DATASET CONTENT:
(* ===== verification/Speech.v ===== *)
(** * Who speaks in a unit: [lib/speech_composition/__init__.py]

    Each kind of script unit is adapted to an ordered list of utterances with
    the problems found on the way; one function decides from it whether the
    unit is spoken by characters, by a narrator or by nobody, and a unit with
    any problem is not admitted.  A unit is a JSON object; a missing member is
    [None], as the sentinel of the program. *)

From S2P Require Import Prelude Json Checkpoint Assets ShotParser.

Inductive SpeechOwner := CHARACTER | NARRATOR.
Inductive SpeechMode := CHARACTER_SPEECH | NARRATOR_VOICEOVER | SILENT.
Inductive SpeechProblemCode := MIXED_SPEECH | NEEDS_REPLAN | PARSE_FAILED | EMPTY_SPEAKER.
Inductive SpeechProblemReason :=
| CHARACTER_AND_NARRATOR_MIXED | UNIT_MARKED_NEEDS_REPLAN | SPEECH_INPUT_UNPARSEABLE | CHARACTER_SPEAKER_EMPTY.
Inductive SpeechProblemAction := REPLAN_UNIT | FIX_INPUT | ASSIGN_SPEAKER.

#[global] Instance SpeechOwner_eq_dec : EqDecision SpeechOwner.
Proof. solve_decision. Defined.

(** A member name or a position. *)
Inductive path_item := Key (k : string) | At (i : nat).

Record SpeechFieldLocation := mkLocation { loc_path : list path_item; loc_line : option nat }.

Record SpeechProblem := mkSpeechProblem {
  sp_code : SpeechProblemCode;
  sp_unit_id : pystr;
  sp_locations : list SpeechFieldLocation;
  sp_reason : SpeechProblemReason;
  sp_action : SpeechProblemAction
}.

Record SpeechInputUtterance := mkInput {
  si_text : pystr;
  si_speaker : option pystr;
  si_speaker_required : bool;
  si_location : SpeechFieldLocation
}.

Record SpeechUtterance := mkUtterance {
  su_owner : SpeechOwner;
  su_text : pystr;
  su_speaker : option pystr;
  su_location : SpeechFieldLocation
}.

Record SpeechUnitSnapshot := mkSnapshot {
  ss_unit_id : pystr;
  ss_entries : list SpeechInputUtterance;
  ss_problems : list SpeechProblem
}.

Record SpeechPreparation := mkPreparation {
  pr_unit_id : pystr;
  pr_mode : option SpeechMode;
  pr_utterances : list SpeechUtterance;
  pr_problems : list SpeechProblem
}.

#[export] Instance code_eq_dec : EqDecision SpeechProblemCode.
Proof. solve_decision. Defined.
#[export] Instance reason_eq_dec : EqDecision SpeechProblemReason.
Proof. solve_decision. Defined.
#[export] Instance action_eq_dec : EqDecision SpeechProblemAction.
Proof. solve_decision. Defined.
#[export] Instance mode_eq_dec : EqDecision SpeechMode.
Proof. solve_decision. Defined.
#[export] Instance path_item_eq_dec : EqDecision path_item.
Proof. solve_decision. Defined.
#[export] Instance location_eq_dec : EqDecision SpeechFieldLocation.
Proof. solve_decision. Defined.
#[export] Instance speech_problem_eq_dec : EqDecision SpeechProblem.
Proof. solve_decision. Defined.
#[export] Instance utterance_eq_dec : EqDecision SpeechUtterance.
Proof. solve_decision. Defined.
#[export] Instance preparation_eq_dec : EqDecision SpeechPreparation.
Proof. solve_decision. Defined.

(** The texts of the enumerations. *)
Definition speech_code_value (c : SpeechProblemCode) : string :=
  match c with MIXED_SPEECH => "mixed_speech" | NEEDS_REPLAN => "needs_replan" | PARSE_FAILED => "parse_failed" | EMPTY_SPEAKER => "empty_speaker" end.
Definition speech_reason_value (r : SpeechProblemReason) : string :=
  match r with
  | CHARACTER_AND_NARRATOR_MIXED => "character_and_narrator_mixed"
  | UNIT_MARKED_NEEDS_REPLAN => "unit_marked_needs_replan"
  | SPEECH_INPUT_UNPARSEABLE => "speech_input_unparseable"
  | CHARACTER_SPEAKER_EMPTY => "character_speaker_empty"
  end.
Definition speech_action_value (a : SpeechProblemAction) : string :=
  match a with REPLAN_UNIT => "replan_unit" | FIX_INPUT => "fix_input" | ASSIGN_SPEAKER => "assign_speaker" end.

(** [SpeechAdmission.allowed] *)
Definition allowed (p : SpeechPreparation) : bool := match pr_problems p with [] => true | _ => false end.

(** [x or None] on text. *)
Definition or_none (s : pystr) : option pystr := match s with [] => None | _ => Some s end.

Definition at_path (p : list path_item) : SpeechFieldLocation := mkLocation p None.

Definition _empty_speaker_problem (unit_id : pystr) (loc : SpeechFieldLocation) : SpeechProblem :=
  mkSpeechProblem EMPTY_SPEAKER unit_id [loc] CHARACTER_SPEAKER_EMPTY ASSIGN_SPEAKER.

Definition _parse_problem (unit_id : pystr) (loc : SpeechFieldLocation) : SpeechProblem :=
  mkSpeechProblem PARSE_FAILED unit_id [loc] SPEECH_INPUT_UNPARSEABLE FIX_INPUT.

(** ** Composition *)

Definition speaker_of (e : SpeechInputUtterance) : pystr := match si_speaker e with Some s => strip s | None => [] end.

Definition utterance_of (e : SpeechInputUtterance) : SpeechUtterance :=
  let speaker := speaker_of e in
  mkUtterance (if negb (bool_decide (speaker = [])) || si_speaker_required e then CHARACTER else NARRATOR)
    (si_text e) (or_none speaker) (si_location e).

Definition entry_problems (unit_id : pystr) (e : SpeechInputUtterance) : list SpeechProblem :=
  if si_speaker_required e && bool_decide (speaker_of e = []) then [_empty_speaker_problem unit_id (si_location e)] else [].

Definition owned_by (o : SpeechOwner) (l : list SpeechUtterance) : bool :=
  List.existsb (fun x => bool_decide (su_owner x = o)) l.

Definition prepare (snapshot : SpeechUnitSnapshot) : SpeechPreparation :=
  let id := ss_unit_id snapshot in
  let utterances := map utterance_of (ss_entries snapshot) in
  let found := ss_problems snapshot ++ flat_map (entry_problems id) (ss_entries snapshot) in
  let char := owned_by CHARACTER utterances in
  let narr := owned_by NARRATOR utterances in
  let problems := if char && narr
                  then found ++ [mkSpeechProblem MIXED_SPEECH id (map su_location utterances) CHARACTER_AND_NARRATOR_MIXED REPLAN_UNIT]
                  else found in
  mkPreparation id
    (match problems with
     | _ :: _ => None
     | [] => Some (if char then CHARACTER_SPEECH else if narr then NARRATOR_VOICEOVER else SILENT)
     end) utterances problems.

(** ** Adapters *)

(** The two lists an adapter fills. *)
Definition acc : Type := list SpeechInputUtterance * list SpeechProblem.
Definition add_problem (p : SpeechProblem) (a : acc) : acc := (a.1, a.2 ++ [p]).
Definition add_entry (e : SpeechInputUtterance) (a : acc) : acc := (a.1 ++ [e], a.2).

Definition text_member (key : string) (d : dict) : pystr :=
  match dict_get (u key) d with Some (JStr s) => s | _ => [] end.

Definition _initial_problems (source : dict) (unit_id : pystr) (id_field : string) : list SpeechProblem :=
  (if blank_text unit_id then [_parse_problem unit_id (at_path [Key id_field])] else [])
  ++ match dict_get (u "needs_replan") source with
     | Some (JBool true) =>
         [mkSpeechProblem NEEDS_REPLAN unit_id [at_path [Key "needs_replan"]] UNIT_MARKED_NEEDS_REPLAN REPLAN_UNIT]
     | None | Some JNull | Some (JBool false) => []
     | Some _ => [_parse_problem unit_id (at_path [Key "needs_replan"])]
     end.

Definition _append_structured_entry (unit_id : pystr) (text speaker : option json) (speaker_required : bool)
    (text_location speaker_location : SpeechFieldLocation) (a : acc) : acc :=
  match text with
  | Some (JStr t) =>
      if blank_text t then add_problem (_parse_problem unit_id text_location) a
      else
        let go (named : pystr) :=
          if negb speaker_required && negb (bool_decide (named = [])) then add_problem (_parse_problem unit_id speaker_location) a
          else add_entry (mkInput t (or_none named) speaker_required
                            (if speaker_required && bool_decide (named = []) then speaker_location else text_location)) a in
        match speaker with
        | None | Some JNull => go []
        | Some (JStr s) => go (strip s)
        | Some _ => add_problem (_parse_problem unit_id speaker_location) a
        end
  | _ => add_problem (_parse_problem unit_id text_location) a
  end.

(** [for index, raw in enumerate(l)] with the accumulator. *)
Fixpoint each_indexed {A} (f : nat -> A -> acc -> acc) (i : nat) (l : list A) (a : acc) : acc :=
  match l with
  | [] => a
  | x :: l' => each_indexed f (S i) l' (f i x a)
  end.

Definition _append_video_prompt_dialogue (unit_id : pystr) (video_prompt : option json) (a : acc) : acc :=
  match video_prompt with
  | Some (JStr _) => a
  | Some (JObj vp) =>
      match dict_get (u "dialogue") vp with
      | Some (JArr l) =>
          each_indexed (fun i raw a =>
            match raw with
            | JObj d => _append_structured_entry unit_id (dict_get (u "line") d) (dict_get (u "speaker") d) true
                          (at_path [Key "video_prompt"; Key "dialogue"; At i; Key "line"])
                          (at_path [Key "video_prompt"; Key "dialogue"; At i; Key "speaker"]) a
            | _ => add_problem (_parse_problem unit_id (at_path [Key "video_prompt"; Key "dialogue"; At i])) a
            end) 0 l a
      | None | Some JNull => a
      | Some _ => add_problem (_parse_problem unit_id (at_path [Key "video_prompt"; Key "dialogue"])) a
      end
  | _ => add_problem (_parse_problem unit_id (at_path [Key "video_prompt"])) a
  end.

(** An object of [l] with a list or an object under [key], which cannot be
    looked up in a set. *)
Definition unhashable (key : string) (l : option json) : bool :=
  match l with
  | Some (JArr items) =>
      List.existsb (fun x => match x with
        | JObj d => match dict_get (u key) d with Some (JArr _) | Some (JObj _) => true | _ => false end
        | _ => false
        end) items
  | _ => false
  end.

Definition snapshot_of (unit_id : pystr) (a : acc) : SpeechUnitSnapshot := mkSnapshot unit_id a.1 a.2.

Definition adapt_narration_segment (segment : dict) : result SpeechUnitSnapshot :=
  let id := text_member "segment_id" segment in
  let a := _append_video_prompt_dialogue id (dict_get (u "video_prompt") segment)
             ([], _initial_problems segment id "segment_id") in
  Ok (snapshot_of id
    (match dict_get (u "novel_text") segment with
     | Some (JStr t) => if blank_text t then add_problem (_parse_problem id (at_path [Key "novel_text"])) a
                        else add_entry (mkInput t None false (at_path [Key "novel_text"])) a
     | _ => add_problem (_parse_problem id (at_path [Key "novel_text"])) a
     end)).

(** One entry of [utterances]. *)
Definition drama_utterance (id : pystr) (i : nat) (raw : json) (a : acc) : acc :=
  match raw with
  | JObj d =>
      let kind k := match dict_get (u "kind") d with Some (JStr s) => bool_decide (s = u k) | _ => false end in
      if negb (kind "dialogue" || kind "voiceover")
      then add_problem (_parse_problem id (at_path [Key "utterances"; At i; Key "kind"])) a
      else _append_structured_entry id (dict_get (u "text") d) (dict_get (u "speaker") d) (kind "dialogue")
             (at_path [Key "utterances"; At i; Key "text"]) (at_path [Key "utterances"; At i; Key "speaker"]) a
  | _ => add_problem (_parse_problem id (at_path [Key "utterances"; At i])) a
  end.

EXERCISE: Above are some records; copy exactly the lines from the one with "if blank_text t then add_problem (_parse_problem unit_id" through the one with "else add_entry (mkInput t (or_none", both included, and no others.

OUTPUT FOR THIS EXERCISE:
      if blank_text t then add_problem (_parse_problem unit_id text_location) a
      else
        let go (named : pystr) :=
          if negb speaker_required && negb (bool_decide (named = [])) then add_problem (_parse_problem unit_id speaker_location) a
          else add_entry (mkInput t (or_none named) speaker_required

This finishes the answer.